Table of Contents
Bun's objective is unambiguous: to optimize the JS development process while ensuring backward compatibility with the existing Node ecosystem. This translates to compatibility with popular libraries and frameworks, but with improved performance and efficiency.
Bun boasts a versatile toolkit, serving as a package manager, transpiler, and bundler. It also introduces speedy Bun APIs, designed specifically for tasks such as file system operations, http server and websockets. While the introduction of new opt-in APIs might raise questions in light of the broader existing ecosystem, the demonstration of what's achievable is indeed intriguing.
To investigate the most interesting claims of Bun I decided to a deeper performance tests. The tests proved that Bun consistently outshines Node.js, for most of the use cases it proved to be 1-2x faster. However, where it really shined wre CPU-intensive tasks. In those, the JS core kicked in and we saw up to 10x difference between Bun and Node. Nonetheless, it's crucial to interpret these results in context, especially when juxtaposed against marketing assertions. A more detailed performance analysis can be found in the video, where we dive deeper into specifics of chosen tasks and how they were measured.
From a DevX standpoint, my experience with Bun was a blend of amazement and occasional challenges. Its robust support for TypeScript is just a delight. The feeling that you just "write" typescript without any complex setup is a game changer. This fact in combination with workspace support is just awesome. Everyone who had to maintain complex typescript monorepos with an efficient CI pipeline including e2e, and integration tests really understood the value of these features. That said, developers should be cognizant of the occasional bugs that surface. Eg., it happened to me several times that bun install just stopped working in workspace packages and I needed to reset the .lock file to continue working.
For those mulling over the idea of adopting Bun for production, here are some points to ponder:
- The current lack of support for Windows.
- It's not fully compatible with Node.js.
- Some tools, like Nestjs and TypeOrm, are unsupported due to the absence of decorator support, though this scenario may soon change.
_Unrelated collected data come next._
(** The json annotation of a field that is not embedded. *)
Lemma Member_format_json (m : ApiGen.Member) :
  embedded m = false -> jsonTags m <> [] ->
  exists decl : string,
    String.prefix (name m +:+ " ") decl = true /\
    Member_format m =
      decl +:+ " " +:+ Strings.bquote +:+ "json:" +:+ Strings.dquote
      +:+ Strings.Join (jsonTags m) "," +:+ Strings.dquote +:+ Strings.bquote +:+ "
".
Proof.
  intros He Hj. unfold Member_format. rewrite He.
  set (typePart := if decide (mType m <> "") then mType m
                   else "$.type|" +:+ namer m +:+ "$").
  destruct (decide (length (jsonTags m) <> 0)) as [_ | N].
  - exists (name m +:+ " " +:+ typePart). split.
    + rewrite <- string_app_assoc. apply prefix_app.
    + by rewrite !string_app_assoc.
  - destruct (jsonTags m); [done | simpl in N; lia].
Qed.

(** C10: the tag list of a field is the strictly increasing (so sorted and
    free of duplicates) listing of all the tags that were added, whatever
    the order of the additions; a field that is not embedded and has a tag
    carries that list, joined by commas, in its json annotation; and the
    tri-state override on a field whose snake-cased name comes after
    "omitempty" writes "omitempty" first. *)
Theorem jsonTags_sorted (n : string) (tagss : list (list string)) :
  let m := foldl Member_AddTag (NewMember n) tagss in
  StronglySorted Strings.lt (jsonTags m) /\
  (forall x, x ∈ jsonTags m <-> exists ts, ts ∈ tagss /\ x ∈ ts) /\
  (forall m', jsonTags m' = jsonTags m -> embedded m' = false -> jsonTags m' <> [] ->
     exists decl : string,
       String.prefix (name m' +:+ " ") decl = true /\
       Member_format m' =
         decl +:+ " " +:+ Strings.bquote +:+ "json:" +:+ Strings.dquote
         +:+ Strings.Join (jsonTags m) "," +:+ Strings.dquote +:+ Strings.bquote +:+ "
") /\
  (forall (member : Types.Member) (st : apiGen * SnippetWriter),
     let jName := CamelSplit (Types.Member_Name member) "_" in
     Types.Name_Name (Types.Type_Name (Types.Member_Type member)) = "TriState" ->
     Strings.lt "omitempty" jName ->
     doAlias member st =
       inr (tt, (st.1, st.2 ++
         [(Types.Member_Name member +:+ " *bool " +:+ Strings.bquote +:+ "json:"
           +:+ Strings.dquote +:+ "omitempty," +:+ jName +:+ Strings.dquote
           +:+ Strings.bquote +:+ "
", NoArgs)])%list)).
Proof.
  intros m.
  destruct (AddTag_invariant tagss (NewMember n)) as (Hs & Hel & _ & _);
    [constructor |]. fold m in Hs, Hel.
  split; [exact Hs |]. split; [| split].
  - intros x. rewrite Hel. split; [| by right].
    intros [Hx | Hx]; [by apply elem_of_nil in Hx | done].
  - intros m' Htags He Hne. rewrite <- Htags. by apply Member_format_json.
  - intros member st jName Hname Hlt.
    set (m1 := Member_Type (Member_AddTag (NewModelMember (Types.Member_Name member))
                                          ["omitempty"]) "*bool").
    assert (Htags : jsonTags m1 = ["omitempty"; jName]).
    { subst m1. rewrite Member_Type_tags, AddTag_tags, NewModelMember_tags. fold jName.
      replace (list_to_set ["omitempty"] ∪ list_to_set [jName] : gset string)
        with ({[ jName ]} ∪ {[ "omitempty" ]} : gset string) by set_solver.
      exact (List_pair _ _ Hlt). }
    unfold doAlias. rewrite Hname. unfold TypeMap.
    rewrite lookup_singleton_eq. simpl. fold m1. run.
    rewrite (Member_format_typed m1); [| done | done |].
    + rewrite Htags. reflexivity.
    + by rewrite Htags.
Qed.

End JsonTags.

Section JsonTagsRuns.

Import ApiGen Examples.
#[local] Existing Instance Reference.externals.

(** The tri-state field [Public]: "public" comes after "omitempty", and the
    annotation reads [omitempty,public]. *)
Lemma jsonTags_sorted_witness :
  Types.Name_Name (Types.Type_Name (Types.Member_Type mPublic)) = "TriState" /\
  Strings.lt "omitempty" (CamelSplit (Types.Member_Name mPublic) "_") /\
  doAlias mPublic (gen, []) =
    inr (tt, (gen, [("Public *bool " +:+ Strings.bquote +:+ "json:" +:+ Strings.dquote
                     +:+ "omitempty,public" +:+ Strings.dquote +:+ Strings.bquote +:+ "
", NoArgs)])).
Proof.
  split; [reflexivity |]. split; [reflexivity |].
  exact (proj2 (proj2 (proj2 (jsonTags_sorted "Public" []))) mPublic (gen, [])
               eq_refl eq_refl).
Defined.

End JsonTagsRuns.

(** * The route, parameter and response synthesizer *)

Section Routes.
Context `{Externals}.

Import SwaggerGen.

(** A read method the matcher accepts has a first result. *)
Lemma getPred_results (getMethod : Method) :
  getPred getMethod = inr true ->
  exists sig out,
    Method_Signature getMethod = inr sig /\
    index (Types.Signature_Results sig) 0 = inr out.
Proof.
  unfold getPred, arity. destruct (Method_Signature getMethod) as [e | sig]; [done |].
  cbn. intros Hp. exists sig.
  destruct (Types.Signature_Results sig) as [| out rest] eqn:Hres.
  - simpl in Hp. destruct (decide _) as [[_ N] | _]; [done | done].
  - exists out. done.
Qed.

(** The body wrapper of a list response. *)
Lemma bodyStruct_list {G} (r : response) (o : Types.Type_) (st : G * SnippetWriter) :
  isList r = true ->
  bodyStruct r o st =
    inr (tt, (st.1, st.2 ++
      [("Body struct {
", NoArgs);
       ("Output []$.type|raw$ " +:+ json_tag_nl (bodyKey r), getArgs (Some o));
       ("Limit int " +:+ json_tag_nl "limit", NoArgs);
       ("Total int " +:+ json_tag_nl "total", NoArgs);
       ("Offset int " +:+ json_tag_nl "offset", NoArgs);
       ("}
", NoArgs)])%list).
Proof.
  intros Hl. unfold bodyStruct. rewrite Hl. run. rewrite <- !app_assoc. reflexivity.
Qed.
Despite the impressive $7M investment backing Bun, questions surrounding its long-term viability are prevalent. While Bun's community is witnessing rapid growth, it predominantly remains a one-man endeavor. The video delves deeper into these concerns, offering a nuanced perspective.
To wrap up, Bun presents innovative features and avenues in the JS tooling domain. From where I stand, Bun is still in its nascent stages. I'm sufficiently intrigued to use it in my pet projects, but I'd recommend a measure of caution for those pondering its use in production settings.